Spring shrubs come with their own set of maintenance routines and pruning at the wrong time can affect blooming next year.  Forsythia are the first shrubs to send out their bright yellow flowers even before the leaves, pruning after it is done blooming will help maintain its shape.  In late May, Mockorange displays beautiful white flowers, that smell like orange blossoms, pruning should be done immediately after blooming ends.  Lilacs need to be deadheaded (only removing the spent flowers) or pruned after blooming has finished.  New flower buds for next season start forming shortly after the current year’s blooming has finished.  Newly planted lilacs can take 1-2 years to bloom and do not require pruning for 2-3 years.  There are many types of lilac shrubs, some of which will bloom multiple times a season and they come in a variety of colors.
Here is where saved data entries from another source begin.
(* ===== verification/IpPorts.v ===== *)
(** The distinct ports of several port ranges. *)

From Stdlib Require Import ZArith Lia ZifyBool.
From S2P Require Import Prelude IpRange IpPath.
From stdpp Require Import base sets numbers list.

Open Scope Z_scope.

Definition ports (g : zbx_range) : list Z := seqZ (from g) (to g - from g + 1).
Definition has_port (g : zbx_range) (p : Z) : Prop := from g <= p <= to g.

#[export] Instance has_port_dec (g : zbx_range) (p : Z) : Decision (has_port g p).
Proof. unfold has_port. apply _. Defined.

Lemma elem_of_ports (g : zbx_range) (p : Z) : p ∈ ports g <-> has_port g p.
Proof. unfold ports, has_port. rewrite elem_of_seqZ. lia. Qed.

Section Ports.
  Context (ranges : list zbx_range).
  Context (ok : Forall (fun g => 0 <= from g <= to g /\ to g < 2 ^ 16) ranges).

Definition port_step (x : nat * Z) : option (nat * Z) :=
  if to (port_range ranges x.1) <? x.2 + 1 then
    if (S x.1 =? length ranges)%nat then None else Some (S x.1, from (port_range ranges (S x.1)))
  else Some (x.1, x.2 + 1).

Definition port_unseen (x : nat * Z) : bool := negb (port_seen ranges x.1 x.2).

(** A step of the walk is a round of the loop. *)
Lemma port_body_end (x : nat * Z) : port_step x = None -> exists z, port_body ranges x = Ret (inr (false, z)).
Proof.
  destruct x as [i p]. unfold port_step, port_body. cbn [fst snd]. destruct (_ <? _); [|done]. destruct (_ =? _)%nat; [|done]. eauto.
Qed.

Lemma port_body_step (x y : nat * Z) :
  port_step x = Some y -> port_body ranges x = Ret (if port_unseen y then inr (true, y) else inl y).
Proof.
  destruct x as [i p]. unfold port_step, port_body, port_unseen. cbn [fst snd].
  destruct (to (port_range ranges i) <? p + 1); [destruct (S i =? length ranges)%nat; [done|]|]; intros [= <-]; cbn [fst snd].
  - by destruct (port_seen ranges (S i) (from (port_range ranges (S i)))).
  - by destruct (port_seen ranges i (p + 1)).
Qed.

Fixpoint flat_ports (i : nat) (rs : list zbx_range) : list (nat * Z) :=
  match rs with
  | [] => []
  | g :: rs => ((fun p => (i, p)) <$> ports g) ++ flat_ports (S i) rs
  end.

Lemma port_range_middle (pre rs : list zbx_range) (g : zbx_range) :
  ranges = pre ++ g :: rs -> port_range ranges (length pre) = g.
Proof. intros ->. unfold port_range. by rewrite nth_middle. Qed.

Lemma one_range_path (pre rs : list zbx_range) (g : zbx_range) :
  ranges = pre ++ g :: rs ->
  path port_step (length pre, from g) ((fun p => (length pre, p)) <$> ports g) (length pre, to g).
Proof.
  intros E. pose proof (port_range_middle _ _ _ E) as Hg. rewrite E in ok. apply Forall_app in ok as [_ H]. apply Forall_inv in H.
  unfold ports. enough (Hn : forall n p, 0 <= n -> p + n = to g ->
    path port_step (length pre, p) ((fun p => (length pre, p)) <$> seqZ p (n + 1)) (length pre, to g)) by (apply Hn; lia).
  intros n p Hn. revert p. pattern n. apply natlike_ind; [| |done].
  - intros p Hp. rewrite seqZ_cons, seqZ_nil by lia. cbn. replace (to g) with p by lia. constructor.
  - intros m Hm IH p Hp. rewrite seqZ_cons by lia. rewrite fmap_cons. replace (Z.pred (Z.succ m + 1)) with (m + 1) by lia.
    econstructor; [|apply IH; lia]. unfold port_step. cbn [fst snd]. rewrite Hg, (proj2 (Z.ltb_ge _ _)) by lia. by rewrite Z.add_1_r.
Qed.

Lemma flat_ports_path (pre rs : list zbx_range) (g : zbx_range) :
  ranges = pre ++ g :: rs ->
  exists b, path port_step (length pre, from g) (flat_ports (length pre) (g :: rs)) b /\ port_step b = None.
Proof.
  revert pre g. induction rs as [|g' rs IH]; intros pre g E; pose proof (one_range_path _ _ _ E) as Hp;
    pose proof (port_range_middle _ _ _ E) as Hg.
  - exists (length pre, to g). cbn [flat_ports]. rewrite app_nil_r. split; [done|]. unfold port_step. cbn [fst snd].
    rewrite Hg, (proj2 (Z.ltb_lt _ _)) by lia. rewrite E, length_app. cbn [length]. by rewrite (proj2 (Nat.eqb_eq _ _)) by lia.
  - assert (E' : ranges = (pre ++ [g]) ++ g' :: rs) by by rewrite <- app_assoc.
    destruct (IH _ _ E') as (b & Hb & Hn). pose proof (port_range_middle _ _ _ E') as Hg'.
    rewrite length_app in *. cbn [length] in *. rewrite Nat.add_1_r in *. exists b. split; [|done].
    cbn [flat_ports]. eapply path_app; [exact Hp| |exact Hb]. unfold port_step. cbn [fst snd].
    rewrite Hg, Hg', (proj2 (Z.ltb_lt _ _)) by lia. rewrite E, length_app. cbn [length]. by rewrite (proj2 (Nat.eqb_neq _ _)) by lia.
Qed.

Lemma length_flat_ports (i : nat) (rs : list zbx_range) :
  Forall (fun g => 0 <= from g <= to g /\ to g < 2 ^ 16) rs -> Z.of_nat (length (flat_ports i rs)) <= Z.of_nat (length rs) * 2 ^ 16.
Proof.
  intros H. revert i. induction H as [|g rs Hg _ IH]; intros i; cbn [flat_ports length]; [lia|].
  rewrite length_app, length_fmap. unfold ports. rewrite length_seqZ. specialize (IH (S i)). lia.
Qed.

(** The ports of [rs] that no range before has. *)
Fixpoint distinct_ports (seen rs : list zbx_range) : list Z :=
  match rs with
  | [] => []
  | g :: rs => filter (fun p => Forall (fun s => ~ has_port s p) seen) (ports g) ++ distinct_ports (seen ++ [g]) rs
  end.

Lemma port_unseen_spec (pre rs : list zbx_range) (p : Z) :
  ranges = pre ++ rs -> port_unseen (length pre, p) = bool_decide (Forall (fun s => ~ has_port s p) pre).
Proof.
  intros E. unfold port_unseen, port_seen. cbn [fst snd]. rewrite E, take_app_length. clear E.
  induction pre as [|g pre IH]; [done|]. cbn [existsb]. rewrite negb_orb, IH. destruct (decide (has_port g p)) as [Hin|Hin].
  - unfold has_port in Hin. rewrite (proj2 (Z.leb_le (from g) p)), (proj2 (Z.leb_le p (to g))) by lia. symmetry. cbn.
    apply bool_decide_eq_false. inversion 1 as [|? ? Hn _]. by apply Hn.
  - assert (Hf : (from g <=? p) && (p <=? to g) = false) by (unfold has_port in Hin; lia). rewrite Hf. cbn.
    apply bool_decide_ext. split; [by constructor|by inversion 1].
Qed.

Lemma kept_ports (pre rs : list zbx_range) :
  ranges = pre ++ rs -> (filter (fun x => port_unseen x = true) (flat_ports (length pre) rs)).*2 = distinct_ports pre rs.
Proof.
  revert pre. induction rs as [|g rs IH]; intros pre E; [done|]. cbn [flat_ports distinct_ports].
  rewrite filter_app, fmap_app. pose proof (IH (pre ++ [g])) as IH'. rewrite length_app, <- app_assoc in IH'. cbn [length app] in IH'.
  rewrite Nat.add_1_r in IH'. rewrite (IH' E). f_equal. induction (ports g) as [|p l IHl]; [done|].
  rewrite fmap_cons, !filter_cons, (port_unseen_spec pre (g :: rs) p E).
  destruct (decide (Forall (fun s => ~ has_port s p) pre)) as [Hf|Hf].
  - rewrite bool_decide_eq_true_2 by done. rewrite decide_True by done. cbn. by f_equal.
  - rewrite bool_decide_eq_false_2 by done. rewrite decide_False by done. done.
Qed.
End Ports.

Lemma elem_of_distinct_ports (seen rs : list zbx_range) (p : Z) :
  p ∈ distinct_ports seen rs <-> Forall (fun s => ~ has_port s p) seen /\ Exists (fun g => has_port g p) rs.
Proof.
  revert seen. induction rs as [|g rs IH]; intros seen; cbn [distinct_ports].
  - rewrite elem_of_nil. split; [done|]. by intros [_ ?%Exists_nil].
  - rewrite elem_of_app, list_elem_of_filter, elem_of_ports, IH, Forall_app, Forall_singleton, Exists_cons.
    destruct (decide (has_port g p)); naive_solver.
Qed.

Lemma NoDup_distinct_ports (seen rs : list zbx_range) : NoDup (distinct_ports seen rs).
Proof.
  revert seen. induction rs as [|g rs IH]; intros seen; [constructor|]. cbn [distinct_ports].
  apply NoDup_app. split_and!; [apply NoDup_filter, NoDup_seqZ| |apply IH].
  intros p [_ Hp%elem_of_ports]%list_elem_of_filter [H _]%elem_of_distinct_ports.
  apply Forall_app in H as [_ H%Forall_inv]. by destruct (H Hp).
Qed.

Definition port_next (ranges : list zbx_range) (x : nat * Z) : option (nat * Z) :=
  match zbx_portrange_uniq_iter ranges x with Ret (true, y) => Some y | _ => None end.

Lemma flat_ports_elem (i : nat) (rs : list zbx_range) (x : nat * Z) :
  x ∈ flat_ports i rs -> (x.1 < i + length rs)%nat /\ Exists (fun g => has_port g x.2) rs.
Proof.
  revert i. induction rs as [|g rs IH]; intros i; cbn [flat_ports length]; [by intros ?%elem_of_nil|].
  intros [(p & -> & Hp)%list_elem_of_fmap | (Hi & H)%IH]%elem_of_app; cbn.
  - split; [lia|]. left. by apply elem_of_ports.
  - split; [lia|]. by right.
Qed.

Lemma flat_ports_iter (ranges : list zbx_range) (x : nat * Z) :
  Forall (fun g => 0 <= from g <= to g /\ to g < 2 ^ 16) ranges -> x ∈ flat_ports 0 ranges ->
  zbx_portrange_uniq_iter ranges x = while (16 + length ranges) (port_body ranges) x.
Proof.
  intros Hok Hx. destruct x as [i p]. apply flat_ports_elem in Hx as [Hi Hx]. cbn [fst snd] in *. unfold zbx_portrange_uniq_iter.
  destruct ranges as [|g rs] eqn:E; [cbn in Hi; lia|]. rewrite <- E in *.
  assert (Hp0 : 0 <= p).
  { apply Exists_exists in Hx as (s & Hin & Hx). rewrite Forall_forall in Hok. specialize (Hok s Hin). unfold has_port in Hx. lia. }
  rewrite (proj2 (Z.eqb_neq _ _)) by (unfold ZBX_PORTRANGE_INIT_PORT; lia). by rewrite (proj2 (Nat.eqb_neq _ _)) by lia.
Qed.

(** The iterator over several port ranges visits every port that is in one of
    them exactly once, and no other; each call ends. *)
Theorem portrange_uniq_exact (ranges : list zbx_range) (idx : nat) :
  Forall (fun g => 0 <= from g <= to g /\ to g < 2 ^ 16) ranges -> ranges <> [] ->
  exists x l, zbx_portrange_uniq_iter ranges (idx, ZBX_PORTRANGE_INIT_PORT) = Ret (true, x) /\ walk (port_next ranges) x l /\
    NoDup l.*2 /\ (forall p, p ∈ l.*2 <-> Exists (fun g => has_port g p) ranges) /\
    Forall (fun x => exists v, zbx_portrange_uniq_iter ranges x = Ret v) l.
Proof.
  intros Hok Hne. destruct ranges as [|g rs] eqn:E; [done|]. rewrite <- E in *.
  destruct (flat_ports_path ranges Hok [] rs g E) as (b & Hp & Hb). cbn [length] in Hp. rewrite <- E in Hp.
  pose proof (length_flat_ports 0 ranges Hok) as Hlen.
  assert (Hk : Z.of_nat (length (flat_ports 0 ranges)) < 2 ^ Z.of_nat (16 + length ranges)).
  { rewrite Nat2Z.inj_add, Z.pow_add_r by lia. change (Z.of_nat 16) with 16.
    pose proof (Z.pow_gt_lin_r 2 (Z.of_nat (length ranges)) ltac:(lia) ltac:(lia)) as Hg.
    apply (Z.mul_lt_mono_pos_l (2 ^ 16)) in Hg; lia. }
  set (l := filter (fun x => port_unseen ranges x = true) (flat_ports 0 ranges)).
  assert (Hsub : forall x, x ∈ l -> x ∈ flat_ports 0 ranges) by by intros x [_ ?]%list_elem_of_filter.
  assert (Hiter : forall x, x ∈ l -> zbx_portrange_uniq_iter ranges x = while (16 + length ranges) (port_body ranges) x).
  { intros x Hx. by apply flat_ports_iter, Hsub. }
  pose proof (kept_ports ranges [] ranges eq_refl : l.*2 = distinct_ports [] ranges) as Hkept.
  exists (0%nat, from g), l. split_and!.
  - rewrite E. done.
  - pose proof (kept_walk (port_step ranges) (port_unseen ranges) _ _ (port_body_end ranges) (port_body_step ranges) _ _ _ Hp Hb Hk) as Hw.
    pose proof Hp as Hh. apply path_head in Hh as [l' El].
    assert (Hl : l = (0%nat, from g) :: filter (fun x => port_unseen ranges x = true) l').
    { unfold l. rewrite El, filter_cons, decide_True; done. }
    rewrite El in Hw. cbn [tail] in Hw. rewrite Hl in *. apply (walk_ext _ _ _ _) with (2 := Hw). intros x Hx. unfold next_kept, port_next.
    by rewrite (Hiter x Hx).
  - rewrite Hkept. apply NoDup_distinct_ports.
  - intros p. rewrite Hkept, elem_of_distinct_ports. split; [by intros [_ ?]|]. split; [constructor|done].
  - apply Forall_forall. intros x Hx. rewrite (Hiter x Hx). destruct (path_from _ _ _ x _ Hp (Hsub x Hx)) as (l' & Hp' & Hl').
    destruct (kept_run (port_step ranges) (port_unseen ranges) (16 + length ranges) _ (port_body_end ranges) (port_body_step ranges) _ _ _ Hp' Hb ltac:(lia)) as (v & Hv & _). by exists v.
Qed.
Hydrangeas, though a summer-fall bloomer, do require thought when it comes to timing pruning.  Hydrangeas with a cone shaped flower, provide great winter interest and can be pruned in late winter or spring.   Big leaf hydrangea (macrophylla), produce flower buds for the next season in late summer to early fall, and should be pruned after they finish blooming.  Smooth hydrangeas, like Incrediball and Annabelle form flower buds on new growth and can be pruned to the ground in the spring after being established for a couple years.
If pruning wasn’t timed right your shrub may have less or no blooms the following year, but this will depend on the level of pruning that was done and what type of shrub you have.  Plants are forgiving and should be back to normal blooming the following year!
*When renewal pruning older established shrubs, remove up to 1/3 of the oldest, thickest stems or trunks down to the ground.